Kalenin kıbleye bakan bir sağlam demir kapısı var, gece gündüz bekçileri kapı arasında mevcut olup her gece hisar içinde mehterhane çalınıp nöbetçiler gülbâng-ı Muhammedi çekerler. Bu kalenin bir tarafında hendeği yoktur, zira tamamen yalçın kaya üzerine yapılmış bir küçük kaleciktir
Hilevne Kalesi varoşunun anlatılması: Bu mamur varoş kalenin kıblesi, batısı ve güneyi tarafına yayılmış kayalı dere ve tepeler üzerinde tamamı 9 mahalle ve 1.100 adet tamamı kârgir yapı kale gibi tek ve iki katlı evlerdir. Ama hiçbir hanede bağ ve bahçe yoktur, zira yalçın kayalı yerlerdir. Bu hanelerin yarısı şindire tahta örtülüdür. Bu tahtaları zorlu rüzgâr götürmesin, diye her evin üzerlerine büyük direkler komuşlar. Bu sert rüzgâr derdinden bu şehrin genellikle evleri kayağan taş örtülüdür. Bu şehirde esen Sarsar yeli meğer Ad kavmi üzerine eser idi.
…
Bunlardan başka hoş mescitlerdir. Üç camide medrese var, 6 adet sıbyan mektebi var ve 6 adet derviş tekkesi var. Ve çarşı içinde ancak bir hamam var. Toplam 300 adet dükkân var. Aşağı dere kenarında bir büyük han var. Şehir içinde nice adet akarsu çeşmeleri var, ama çarşı yakınında Handan Kethüda Çeşmesinin tarihidir:
Dâşî-i pâk-meşreb dedi anın tarihini
Gûyiyâ bu çeşme oldu çeşme-i âb-ı tahûr Sene (—)
Bu kalenin Rivne devin kazdığı mağaranın içinden bir pâk berrak su fışkırıp gürültüyle çıkar ki bunu duyan insanların kulakları sağır olur. Temmuz ayında buz parçasıdır. Burada olan alabalık ve gayrı türlü türlü balıkların sayılarını Alemlerin Yaratıcısı bilir. Hayrat sahipleri bu hayat pınarlarının kenarında dinlenecek sofalar yapmışlar ki bütün gelen giden yolcular buraya gelip balıkları avlayıp [135a] namazgâh mihraplarında ibadet edip zevk u safâ ederler.

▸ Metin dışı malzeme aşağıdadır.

(** * Sub-bass synthesizer: the audio functions of [main.py]

    A shallow embedding of [analyze_chords], [generate_sine_wave] and
    [add_sub_bass], together with the part of numpy they call
    ([np.linspace], [np.sin], [np.concatenate]), and of the handlers of
    [SubBassApp] as transitions on the state they read and write.

    Python floats are read as real numbers: a sample is an [R], [np.pi] is
    [PI] and [np.sin] is the real sine.  Rounding, overflow and NaN of the
    binary64 operations are outside this model.  Sample counts and array
    lengths are integers ([Z] and [nat]). *)

From Stdlib Require Import String Ascii DecimalString.
From Stdlib Require Import Reals Lra Lia ZArith List Bool.
Import ListNotations.

Open Scope string_scope.
Open Scope list_scope.
Open Scope R_scope.

(** ** Exceptions *)

(** The only exception the audio functions can meet is the [ValueError] of
    [np.linspace], "Number of samples, <num>, must be non-negative."; it
    carries the offending sample count. *)
Inductive exn : Type :=
| ValueError (num : Z).

Inductive result (A : Type) : Type :=
| Ok (a : A)
| Raise (e : exn).

Arguments Ok {A} a.
Arguments Raise {A} e.

Definition bind {A B : Type} (c : result A) (k : A -> result B) : result B :=
  match c with
  | Ok a => k a
  | Raise e => Raise e
  end.

Notation "x <- c ;; k" := (bind c (fun x => k))
  (at level 61, c at next level, right associativity).

Definition raises {A : Type} (c : result A) : bool :=
  match c with
  | Ok _ => false
  | Raise _ => true
  end.

(** ** Built-ins *)

(** [int(x)] on a float truncates toward zero. *)
Definition py_int (x : R) : Z :=
  if Rle_dec 0 x then Int_part x else (- Int_part (- x))%Z.


(** ** numpy *)

Module np.

Definition pi : R := PI.

(** Point [k] of [np.linspace(start, stop, n)], endpoint included (the
    default): the step is [(stop - start) / (n - 1)], the last point is set
    to [stop], and a single point is [start]. *)
Definition linspace_point (start stop : R) (n k : nat) : R :=
  if (n <=? 1)%nat then start
  else if (k =? n - 1)%nat then stop
  else INR k * ((stop - start) / INR (n - 1)) + start.

Definition linspace (start stop : R) (num : Z) : result (list R) :=
  if (num <? 0)%Z then Raise (ValueError num)
  else
    let n := Z.to_nat num in
    Ok (map (linspace_point start stop n) (seq 0 n)).

Definition sin (a : list R) : list R := map Rtrigo_def.sin a.

(** scalar * array and array * scalar *)
Definition scale (c : R) (a : list R) : list R := map (fun x => c * x) a.
Definition scaled (a : list R) (c : R) : list R := map (fun x => x * c) a.

Definition concatenate (arrays : list (list R)) : list R := concat arrays.

Definition array_empty : list R := [].

End np.

(** ** Audio processing functions *)

Record Chord : Type := {
  chord : string;
  root : R;
  duration : R
}.

Definition analyze_chords (audio_file : string) : list Chord :=
  [ {| chord := "C";  root := 65.4;  duration := 2.0 |};
    {| chord := "G";  root := 98.0;  duration := 2.0 |};
    {| chord := "Am"; root := 110.0; duration := 2.0 |};
    {| chord := "F";  root := 87.3;  duration := 2.0 |} ].

Definition default_sample_rate : R := 44100.

Definition generate_sine_wave (frequency duration sample_rate : R)
  : result (list R) :=
  t <- np.linspace 0 duration (py_int (sample_rate * duration)) ;;
  let wave := np.sin (np.scale (2 * np.pi * frequency) t) in
  Ok (np.scaled wave 0.3).

(** The loop of [add_sub_bass]: one sine wave per chord, appended to
    [sub_bass_layers]; an exception of [generate_sine_wave] leaves the loop
    and the function. *)
Fixpoint sub_bass_loop (chords : list Chord) (sub_bass_layers : list (list R))
  : result (list (list R)) :=
  match chords with
  | [] => Ok sub_bass_layers
  | c :: rest =>
      sine_wave <- generate_sine_wave (root c) (duration c) default_sample_rate ;;
      sub_bass_loop rest (sub_bass_layers ++ [sine_wave])
  end.

(** The local [combined_bass] of [add_sub_bass]. *)
Definition combined_bass (chords : list Chord) : result (list R) :=
  sub_bass_layers <- sub_bass_loop chords [] ;;
  Ok (match sub_bass_layers with
      | [] => np.array_empty
      | _ => np.concatenate sub_bass_layers
      end).

Record BassInfo : Type := {
  status : string;
  chords_detected : nat;
  bass_duration : R
}.

Definition add_sub_bass (original_file : string) (chords : list Chord)
  : result BassInfo :=
  bass <- combined_bass chords ;;
  Ok {| status := "success";
        chords_detected := length chords;
        bass_duration :=
          if (0 <? length bass)%nat then INR (length bass) / 44100 else 0 |}.

(** ** Derived notions used in the statements *)

(** Sample [k] of a tone of [n] samples: what the three lines of
    [generate_sine_wave] compute at index [k]. *)
Definition sine_sample (frequency duration : R) (n k : nat) : R :=
  Rtrigo_def.sin (2 * np.pi * frequency * np.linspace_point 0 duration n k) * 0.3.

Definition sine_samples (frequency duration : R) (n : nat) : list R :=
  map (sine_sample frequency duration n) (seq 0 n).


(** Sample count of one chord event at the renderer's fixed 44100 Hz. *)
Definition event_samples (e : Chord) : Z :=
  py_int (default_sample_rate * duration e).

Definition event_wave (e : Chord) : list R :=
  sine_samples (root e) (duration e) (Z.to_nat (event_samples e)).

Definition timeline_samples (chords : list Chord) : Z :=
  fold_right Z.add 0%Z (map event_samples chords).

(** The event is accepted by [np.linspace]. *)
Definition renders (e : Chord) : Prop := (0 <= event_samples e)%Z.

(** The grid of the spec, for comparison with [np.linspace_point]: [n] points
    of the half-open interval, [duration / n] apart. *)
Definition half_open_point (duration : R) (n k : nat) : R :=
  INR k * (duration / INR n).

Definition valid_chord (e : Chord) : Prop := 0 < root e /\ 0 < duration e.





(** ** The mix stage *)

(** Modelled from the spec: the Mix Stage.  [main.py] has no mixing code:
    [add_sub_bass] stops at the bass layer and leaves the mix as the comment
    "In production: Mix with original audio using pydub or similar".  The
    definitions below follow section 4.3 of the spec: an intensity outside
    [0, 1] fails with [InvalidParameter]; the output is as long as the longer
    buffer, the shorter one read as silence past its end; sample [i] is
    [original[i] + intensity * bass[i]], hard-clipped to [-1, 1]. *)
Inductive mix_error : Type :=
| InvalidParameter.

Definition clip (x : R) : R :=
  if Rlt_dec x (-1) then -1
  else if Rlt_dec 1 x then 1
  else x.

Definition mix_sample (original bass : list R) (intensity : R) (i : nat) : R :=
  clip (nth i original 0 + intensity * nth i bass 0).

Definition mix (original bass : list R) (intensity : R) : mix_error + list R :=
  if Rle_dec 0 intensity then
    if Rle_dec intensity 1 then
      inr (map (mix_sample original bass intensity)
               (seq 0 (Nat.max (length original) (length bass))))
    else inl InvalidParameter
  else inl InvalidParameter.

(** ** Notions used for the renderer's statistics *)


(** The phase-inverted buffer. *)
Definition inverted (b : list R) : list R := map Ropp b.

(** ** Strings and paths *)

Definition newline : string := String (Ascii.ascii_of_nat 10) EmptyString.

(** [str(n)] on a non-negative integer: its decimal digits. *)
Definition py_str (n : nat) : string :=
  NilEmpty.string_of_uint (Nat.to_uint n).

Bu berrak su yokuş aşağı aktıkça hayrat sahipleri bu hayat kaynaklarını ark ark edip şehirden aşağı 13 adet su değirmenlerine akıtmışlar ki acayip başka bir tarz un değirmenleridir.
Buradan aşağı sular akıp aşağı düzlük ve topraklı olan yerlerdeki bağ ve bahçelere bu sular taksim olup bütün bağları, bahçeleri ve şebekeli bostanları sular.
Bu pâk pınarın çıktığı mağara önünde ona-on büyük bir havuz var. O da bir ârif âşıkların toplandıkları yerdir ki bu şehrin bütün mahbubları bu pâk havuza âşıklarıyla girip gümüş balığı ve derya canlısı gibi bu berrak suda yüzüp âşıklarıyla aracısız kucak kucağa olup birbirlerin sarıp sarmalarlar.
Bu pâk su havuzunun tarihidir, ama havuz üzere olan göklere baş uzatmış kayayı yetkin üstadlar kementler ile çıkıp kayayı oymuşlar, 4 köşe bir beyaz mermere bu tarihi kazmışlar, celi sülüs hattı ile yazmışlar ve anılan mermeri kayaya geçirmişler, ancak gayet yüksek olduğundan okunması zor olup hakir dürbin ile bakıp buraya yazdığım tarihtir:
Mustafa Ağa benâ hâze’l-binâ
Hasbeten lillahi Rabbi'hâlemin
Yesserallahu lehu a'le'l-makâm
Daefallahu cezâel-muhsinîn
Elhemallahu lenâ tarihahu
Mecma 'ü 'l-ebrâri vahyii 'r-râmilîn Sene (---)
Bu tarih yakınında Latince ve Yunanca türlü türlü yazılar var.
Bu şehir gerçi taşlık yerdir, ama aşağı ovasının uzunluğu kıbleden batı tarafa üç konak verimli, yeşillik ve otlu-bitkili bakımlı ovalar olduğu için bolluk şehirdir.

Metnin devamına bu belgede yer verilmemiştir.